- TRY IT: Lines from the records below that contain the word "every" are to be copied out.

- MATERIAL FOR THE TASK:
::::::::

(** * Curve matching of [DataProcessor] (src/database.py)

    A shallow embedding of the two algorithmic methods of [DataProcessor],
    [_find_best_fit] and [_find_best_match], together with [map_test_data],
    [load_data_to_db], the pipeline of [main] and the few pandas /
    scikit-learn operations they call.

    Numbers.  The cells of the tables are modelled as exact rationals ([Q]);
    rounding, overflow and wrap-around of machine arithmetic are not
    modelled there, and the statements proved over these definitions are
    those that do not depend on them, or evaluate the code where every
    operation is exact.  The two special values that the code itself
    manufactures are kept: [float('inf')], the initial value of both running
    minima, and NaN, which [Series.max()] returns when no label of the two
    operands of [-] is shared.  For the selection loop of [_find_best_fit]
    there is a second embedding, [Measured], in which the value of
    [mean_squared_error] is a parameter, so that what is proved of the loop
    holds for the rounded and overflowing values of binary64.

    Exceptions.  Python exceptions are modelled in the error monad
    [sum exn] of ExtLib: [inl e] is "raised e", [inr v] is "returned v". *)

From Stdlib Require Import QArith Qabs List String Bool Arith Lia Lqa DecimalString.
From Stdlib Require Import SpecFloat.
From ExtLib Require Import Structures.Monad Structures.MonadExc Data.Monads.EitherMonad.
Import ListNotations.
Import MonadNotation.
Local Open Scope monad_scope.
Local Open Scope Q_scope.

(** ** Exceptions and results *)

(** The exceptions that the modelled statements can raise.  [KeyError] comes
    from label lookups ([df[col]], [df.loc[x, col]], [set_index]);
    [ValueError] from [mean_squared_error] (inconsistent or empty input) and
    from taking the truth value of a Series on line 183;
    [OperationalError] (sqlalchemy) from [to_sql] on a frame without
    columns, for which no table can be created. *)
Inductive exn : Type :=
| KeyError
| ValueError
| OperationalError.

Definition result (A : Type) : Type := sum exn A.

Notation Ok := (@inr exn _).
Notation Raise := (@inl exn _).

#[global] Instance Monad_result : Monad result := Monad_either exn.

(** ** Floats as the code produces them *)

Inductive pyfloat : Type :=
| Fin (q : Q)
| Inf
| NaN.

(** [d <= f] and [d < f] for a finite [d]; every comparison with NaN is
    false, as in Python. *)
Definition Qlt_bool (a b : Q) : bool := negb (Qle_bool b a).

Definition le_float (d : Q) (f : pyfloat) : bool :=
  match f with
  | Fin q => Qle_bool d q
  | Inf => true
  | NaN => false
  end.

Definition lt_float (d : Q) (f : pyfloat) : bool :=
  match f with
  | Fin q => Qlt_bool d q
  | Inf => true
  | NaN => false
  end.

(** [k * f] for a finite positive [k]. *)
Definition mul_float (k : Q) (f : pyfloat) : pyfloat :=
  match f with
  | Fin q => Fin (k * q)
  | Inf => Inf
  | NaN => NaN
  end.

(** [np.sqrt(2)]: the double nearest to the square root of two,
    [0x3FF6A09E667F3BCD], that is 6369051672525773 / 2^52. *)
Definition np_sqrt2 : Q := 6369051672525773 # 4503599627370496.

(** ** Series and data frames *)

(** A pandas Series: labels and values, position by position. *)
Record Series : Type := mkSeries {
  s_index : list Q;
  s_values : list Q
}.

(** A pandas DataFrame with numeric cells: the row labels and the named
    columns, in column order. *)
Record DataFrame : Type := mkDataFrame {
  df_index : list Q;
  df_columns : list (string * list Q)
}.

(** [df.columns] *)
Definition columns (df : DataFrame) : list string := map fst (df_columns df).

(** The default [RangeIndex] of a frame of [n] rows: 0, 1, ..., n-1. *)
Definition RangeIndex (n : nat) : list Q :=
  map (fun i => inject_Z (Z.of_nat i)) (seq 0 n).

Fixpoint assoc (name : string) (cols : list (string * list Q)) : option (list Q) :=
  match cols with
  | [] => None
  | (c, v) :: rest => if String.eqb name c then Some v else assoc name rest
  end.

(** [pd.read_sql(...)]: the columns of the table under a fresh RangeIndex. *)
Definition read_sql (table : list (string * list Q)) : DataFrame :=
  mkDataFrame (RangeIndex (match table with [] => 0 | (_, v) :: _ => List.length v end))
              table.

(** [df[col]]: the column as a Series over the frame's index; [KeyError]
    when there is no such column.  The column found by [_find_best_fit] may
    be [None], which is never a column label. *)
Definition getitem (df : DataFrame) (col : string) : result Series :=
  match assoc col (df_columns df) with
  | Some v => Ok (mkSeries (df_index df) v)
  | None => Raise KeyError
  end.

Definition getitem_opt (df : DataFrame) (col : option string) : result Series :=
  match col with
  | Some c => getitem df c
  | None => Raise KeyError
  end.

Fixpoint remove_col (name : string) (cols : list (string * list Q))
  : list (string * list Q) :=
  match cols with
  | [] => []
  | (c, v) :: rest =>
      if String.eqb name c then rest else (c, v) :: remove_col name rest
  end.

(** [df.set_index(col)]: the column becomes the row labels and leaves the
    columns. *)
Definition set_index (df : DataFrame) (col : string) : result DataFrame :=
  match assoc col (df_columns df) with
  | Some v => Ok (mkDataFrame v (remove_col col (df_columns df)))
  | None => Raise KeyError
  end.

(** The cells of [values] at the positions whose label equals [x]. *)
Fixpoint cells_at (x : Q) (index values : list Q) : list Q :=
  match index, values with
  | l :: index', v :: values' =>
      if Qeq_bool l x then v :: cells_at x index' values'
      else cells_at x index' values'
  | _, _ => []
  end.

(** [df.loc[x, col]]: [KeyError] when the column or the row label is
    missing; otherwise the cells of the column at every row labelled [x]:
    one cell is a scalar, several cells are a Series. *)
Definition loc (df : DataFrame) (x : Q) (col : option string) : result (list Q) :=
  s <- getitem_opt df col ;;
  match cells_at x (s_index s) (s_values s) with
  | [] => Raise KeyError
  | cells => Ok cells
  end.

(** [abs(a - b).max()].  Subtraction of two Series aligns them on their
    labels: a label carried by both operands yields the difference of the
    two cells, a label carried by one operand only yields NaN.  [max] skips
    NaN and is NaN itself when nothing else is left. *)
Definition Qmax_bool (a b : Q) : Q := if Qle_bool a b then b else a.

Definition aligned_abs_diff (a b : Series) : list Q :=
  flat_map
    (fun la =>
       map (fun vb => Qabs (snd la - vb))
           (cells_at (fst la) (s_index b) (s_values b)))
    (combine (s_index a) (s_values a)).

Definition max_skipna (l : list Q) : pyfloat :=
  match l with
  | [] => NaN
  | v :: rest => Fin (fold_left Qmax_bool rest v)
  end.

Definition abs_diff_max (a b : Series) : pyfloat :=
  max_skipna (aligned_abs_diff a b).

(** ** [sklearn.metrics.mean_squared_error] *)

Definition Qsum (l : list Q) : Q := fold_right Qplus 0 l.

Definition squared_errors (y_true y_pred : list Q) : list Q :=
  map (fun p => (fst p - snd p) * (fst p - snd p)) (combine y_true y_pred).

::::::::

- FINAL ANSWER:
    those that do not depend on them, or evaluate the code where every
(** [d <= f] and [d < f] for a finite [d]; every comparison with NaN is
    missing; otherwise the cells of the column at every row labelled [x]:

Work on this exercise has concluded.